For the string "unpair", count the lines in the records below that contain it. Answer with that number alone.
=== Input data ===
(* ===== verification/Deadline.v ===== *)
(** * Waiting with a deadline (src/collector.rs)

    [Collector::recv_timeout] waits twice, for a delivery and then for the end
    of the worker, on one budget of time. Here the call is a function of the
    moment at which it starts: the clock, the shared memory, and the memory as
    the worker will leave it after each of its next steps, with the time of the
    step. Time is in nanoseconds.

    The thread may be kept from running between two statements; [Pauses] says
    for how long. Reading the clock and starting to wait are one moment. *)

From S2P Require Import Prelude CapturedBytes Event Wire Collector CollectorSystem CollectorTheorems.

Section deadline.
Context {BpfError : Type} (E : endian).

Abbreviation Shared := (@Shared BpfError).
Abbreviation Consumer := (@Consumer BpfError).
Abbreviation Label := (@Label BpfError).
Abbreviation WorkerPoint := (@WorkerPoint BpfError).
Abbreviation ReceiveTimeoutError := (@ReceiveTimeoutError BpfError).

Record Moment := mkMoment {
  now : N;
  memory : Shared;
  later : list (N * Shared);
}.

Record Pauses := mkPauses {
  before_waiting : N;
  before_terminal : N;
  before_last_look : N;
}.

(** ** The passing of time *)

(** Nothing is looked at until [t]; steps at [t] itself come after it. *)
Fixpoint pass_until (t at_ : N) (s : Shared) (future : list (N * Shared)) : Moment :=
  match future with
  | (t', s') :: future' => if t' <? t then pass_until t t' s' future' else mkMoment (N.max at_ t) s future
  | [] => mkMoment (N.max at_ t) s []
  end.

Definition pause (d : N) (m : Moment) : Moment := pass_until (now m + d) (now m) (memory m) (later m).

(** Blocks until the channel has a message or no sender, or until [t]. *)
Fixpoint block_until {A} (channel : Shared → Chan A) (t at_ : N) (s : Shared) (future : list (N * Shared)) : Moment :=
  match (chan_recv (channel s)).2 with
  | NotReady =>
      match future with
      | (t', s') :: future' =>
          if t' <=? t then block_until channel t t' s' future' else mkMoment (N.max at_ t) s future
      | [] => mkMoment (N.max at_ t) s []
      end
  | _ => mkMoment at_ s future
  end.

(** [Receiver::recv_timeout]: the moment it returns, and the message taken. *)
Definition chan_recv_timeout {A} (channel : Shared → Chan A) (set_channel : Chan A → Shared → Shared) (timeout : N)
    (m : Moment) : Moment * RecvOutcome A :=
  let m := block_until channel (now m + timeout) (now m) (memory m) (later m) in
  let '(ch, outcome) := chan_recv (channel (memory m)) in
  (mkMoment (now m) (set_channel ch (memory m)) (later m), outcome).

(** ** The deadline *)

Record ReceiveDeadline := mkReceiveDeadline { started : N; timeout_of : N }.

Definition deadline_new (timeout : N) (m : Moment) : ReceiveDeadline := mkReceiveDeadline (now m) timeout.

(** [timeout.saturating_sub(started.elapsed())]. *)
Definition deadline_remaining (d : ReceiveDeadline) (m : Moment) : N := timeout_of d - (now m - started d).

Definition terminal_now_at (m : Moment) : Moment * option CollectorReceiveError :=
  let '(s, o) := terminal_now_nonblocking (memory m) in (mkMoment (now m) s (later m), o).

Definition terminal_until_at (pauses : Pauses) (deadline : ReceiveDeadline) (m : Moment) :
    Moment * option CollectorReceiveError :=
  let '(m, outcome) := chan_recv_timeout terminal set_terminal (deadline_remaining deadline m) m in
  match outcome with
  | Received error => (m, Some error)
  | NotReady => terminal_now_at (pause (before_last_look pauses) m)
  | RecvDisconnected => (m, Some worker_stop)
  end.

Definition recv_timeout_at (pauses : Pauses) (timeout : N) (c : Consumer) (m : Moment) :
    Consumer * Moment * result Event ReceiveTimeoutError :=
  match pending_delivery c with
  | Some d => (mkConsumer None, m, map_err TimeoutCollector d)
  | None =>
      let deadline := deadline_new timeout m in
      let m := pause (before_waiting pauses) m in
      let '(m, outcome) := chan_recv_timeout deliveries set_deliveries (deadline_remaining deadline m) m in
      match outcome with
      | Received entry => let '(c, d) := unpair c entry in (c, m, map_err TimeoutCollector d)
      | NotReady =>
          let '(m, o) := terminal_now_at (pause (before_terminal pauses) m) in
          (c, m, terminal_result Timeout TimeoutCollector o)
      | RecvDisconnected =>
          let '(m, o) := terminal_until_at pauses deadline (pause (before_terminal pauses) m) in
          (c, m, terminal_result Timeout TimeoutCollector o)
      end
  end.

(** ** What the worker does meanwhile *)

(** A step that does not depend on the consumer. *)
Definition worker_step (s : Shared) (w : WorkerPoint) (l : Label) (s' : Shared) (w' : WorkerPoint) : Prop :=
  ∀ c p, step E (mkSystem s w c p) l (mkSystem s' w' c p).

(** The future is a run of the worker. *)
Inductive worker_run : N → Shared → WorkerPoint → list (N * Shared) → Prop :=
| run_end t s w : worker_run t s w []
| run_step t s w t' l s' w' future :
    t <= t' → worker_step s w l s' w' → worker_run t' s' w' future → worker_run t s w ((t', s') :: future).

Definition worker_moment (m : Moment) (w : WorkerPoint) : Prop := worker_run (now m) (memory m) w (later m).

(** ** Clocks *)

Lemma pass_until_now t at_ s future : at_ <= t → now (pass_until t at_ s future) = t.
Proof.
  revert at_ s. induction future as [|[t' s'] future IH]; intros at_ s Hle; simpl; [lia|].
  destruct (N.ltb_spec t' t); [apply IH; lia|simpl; lia].
Qed.

Lemma pause_now d m : now (pause d m) = now m + d.
Proof. apply pass_until_now. lia. Qed.

Lemma block_until_now {A} (channel : Shared → Chan A) t at_ s future :
  at_ <= t →
  now (block_until channel t at_ s future) <= t ∧
  ((chan_recv (channel (memory (block_until channel t at_ s future)))).2 = NotReady →
   now (block_until channel t at_ s future) = t).
Proof.
  revert at_ s. induction future as [|[t' s'] future IH]; intros at_ s Hle; simpl;
    destruct (chan_recv (channel s)).2 eqn:Ho; simpl; rewrite ?Ho; try (split; [lia|done]); [lia|].
  destruct (N.leb_spec t' t); [by apply IH|simpl; lia].
Qed.

Lemma chan_recv_timeout_now {A} (channel : Shared → Chan A) set_channel timeout m :
  let '(m', outcome) := chan_recv_timeout channel set_channel timeout m in
  now m' <= now m + timeout ∧ (outcome = NotReady → now m' = now m + timeout).
Proof.
  unfold chan_recv_timeout. cbv zeta.
  destruct (block_until_now channel (now m + timeout) (now m) (memory m) (later m)) as [Hle Hn]; [lia|].
  destruct (chan_recv _) as [ch outcome]. simpl in *. split; [done|]. intros ->. auto.
Qed.

(** ** Runs *)

(** Time passes for [m], and the worker goes on. *)
Definition passes_to (m : Moment) (w : WorkerPoint) (m' : Moment) : Prop :=
  now m <= now m' ∧
  ∃ tr w', (∀ c p, steps E (mkSystem (memory m) w c p) tr (mkSystem (memory m') w' c p)) ∧ worker_moment m' w'.

Lemma passes_refl m w t :
  worker_moment m w → now m <= t → (∀ t' s' future, later m = (t', s') :: future → t <= t') →
  passes_to m w (mkMoment t (memory m) (later m)).
Proof.
  unfold worker_moment. destruct m as [n s f]. simpl. intros Hw Ht Hf. split; [done|]. exists [], w.
  split; [intros; constructor|]. inversion Hw; subst; econstructor; eauto.
Qed.

Lemma passes_step t s w t' l s' w' future m' :
  t <= t' → worker_step s w l s' w' → passes_to (mkMoment t' s' future) w' m' →
  passes_to (mkMoment t s ((t', s') :: future)) w m'.
Proof.
  intros Ht Hs (Hle & tr & w'' & Hr & Hw). simpl in *. split; [simpl; lia|]. exists (l :: tr), w''. split; [|done].
  intros c p. econstructor; [apply Hs|apply Hr].
Qed.

Lemma pass_until_passes t at_ s w future :
  worker_run at_ s w future → passes_to (mkMoment at_ s future) w (pass_until t at_ s future).
Proof.
  intros Hr. induction Hr as [at_ s w|at_ s w t' l s' w' future Hle Hs Hr IH]; simpl.
  - apply (passes_refl (mkMoment at_ s [])); simpl; [constructor|lia|done].
  - destruct (N.ltb_spec t' t); [by eapply passes_step|].
    apply (passes_refl (mkMoment at_ s ((t', s') :: future))); simpl; [by econstructor|lia|].
    intros ? ? ? [= <- _ _]. lia.
Qed.

Lemma block_until_passes {A} (channel : Shared → Chan A) t at_ s w future :
  worker_run at_ s w future → passes_to (mkMoment at_ s future) w (block_until channel t at_ s future).
Proof.
  assert (∀ at_ s w future, worker_run at_ s w future → passes_to (mkMoment at_ s future) w (mkMoment at_ s future)) as Hstay.
  { intros at0 s0 w0 f0 H0. apply (passes_refl (mkMoment at0 s0 f0)); simpl; [done|lia|].
    intros ? ? ? ->. by inversion H0. }
  intros Hr. induction Hr as [at_ s w|at_ s w t' l s' w' future Hle Hs Hr IH]; simpl.
  - destruct (chan_recv (channel s)).2; try (apply Hstay; constructor).
    apply (passes_refl (mkMoment at_ s [])); simpl; [constructor|lia|done].
  - destruct (chan_recv (channel s)).2; try (apply Hstay; by econstructor).
    destruct (N.leb_spec t' t); [by eapply passes_step|].
    apply (passes_refl (mkMoment at_ s ((t', s') :: future))); simpl; [by econstructor|lia|].
    intros ? ? ? [= <- _ _]. lia.
Qed.

Lemma pause_passes d m w : worker_moment m w → passes_to m w (pause d m).
Proof. intros Hw. destruct m. by apply pass_until_passes. Qed.

(** ** The budget *)

Lemma terminal_until_at_now pauses d m :
  started d <= now m →
  let '(m', o) := terminal_until_at pauses d m in
  now m' <= N.max (now m) (started d + timeout_of d) + before_last_look pauses ∧
  (o = None → started d + timeout_of d <= now m').
Proof.
  intros Hs. unfold terminal_until_at, deadline_remaining, terminal_now_at.
  pose proof (chan_recv_timeout_now terminal set_terminal (timeout_of d - (now m - started d)) m) as Hw.
  destruct (chan_recv_timeout _ _ _ _) as [m1 outcome]. destruct Hw as [Hle Hn].
  destruct outcome as [error| |]; [split; [lia|done]| |split; [lia|done]].
  specialize (Hn eq_refl). destruct (terminal_now_nonblocking _) as [s o]. simpl. rewrite pause_now. split; [lia|].
  intros _. lia.
Qed.

(** C35: one budget of time covers both waits. A receive with a timeout returns
    by its deadline, but for the time its thread was kept from running; and it
    answers [Timeout] only when the whole timeout has passed. *)
Theorem recv_timeout_budget pauses timeout c m w :
  worker_moment m w →
  let '(_, m', r) := recv_timeout_at pauses timeout c m in
  now m' <= now m + N.max timeout (before_waiting pauses) + before_terminal pauses + before_last_look pauses ∧
  (r = Err Timeout → now m + timeout <= now m').
Proof.
  intros Hw. unfold recv_timeout_at. destruct (pending_delivery c) as [[]|]; simpl; try (split; [lia|done]).
  unfold deadline_remaining. simpl. pose proof (pause_now (before_waiting pauses) m) as Hp.
  apply (pause_passes (before_waiting pauses)) in Hw as (_ & _ & w0 & _ & Hw0).
  set (m0 := pause _ m) in *. clearbody m0.
  destruct (block_until_passes deliveries (now m0 + (timeout - (now m0 - now m))) _ _ _ _ Hw0) as [Hmono _].
  pose proof (chan_recv_timeout_now deliveries set_deliveries (timeout - (now m0 - now m)) m0) as Hw.
  unfold chan_recv_timeout in *. cbv zeta in *. set (m1 := block_until _ _ _ _ _) in *. clearbody m1.
  destruct (chan_recv (deliveries (memory m1))) as [ch outcome]. destruct Hw as [Hle Hn]. simpl in Hle, Hn, Hmono.
  set (m2 := mkMoment _ _ _) in *. assert (now m2 = now m1) by done.
  pose proof (pause_now (before_terminal pauses) m2) as Hp1. simpl in Hp1. destruct outcome as [entry| |].
  - destruct (unpair c entry) as [c' []]; (split; [lia|done]).
  - specialize (Hn eq_refl). unfold terminal_now_at. destruct (terminal_now_nonblocking _) as [s o]. simpl. lia.
  - pose proof (terminal_until_at_now pauses (mkReceiveDeadline (now m) timeout) (pause (before_terminal pauses) m2)) as Ht.
    unfold deadline_new. destruct (terminal_until_at _ _ _) as [m3 o]. simpl in Ht, Hp1.
    destruct Ht as [Ht1 Ht2]; [lia|]. split; [lia|]. destruct o; [done|]. intros _. by apply Ht2.
Qed.
(** ** A timed receive is a run *)

(** What a label returns to the caller of [recv_timeout]. *)
Definition label_answer (l : Label) : option (result Event ReceiveTimeoutError) :=
  match l with
  | Got d => Some (map_err TimeoutCollector d)
  | _ => Err ∘ TimeoutCollector <$> label_terminal l
  end.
===
### Exercise solution
2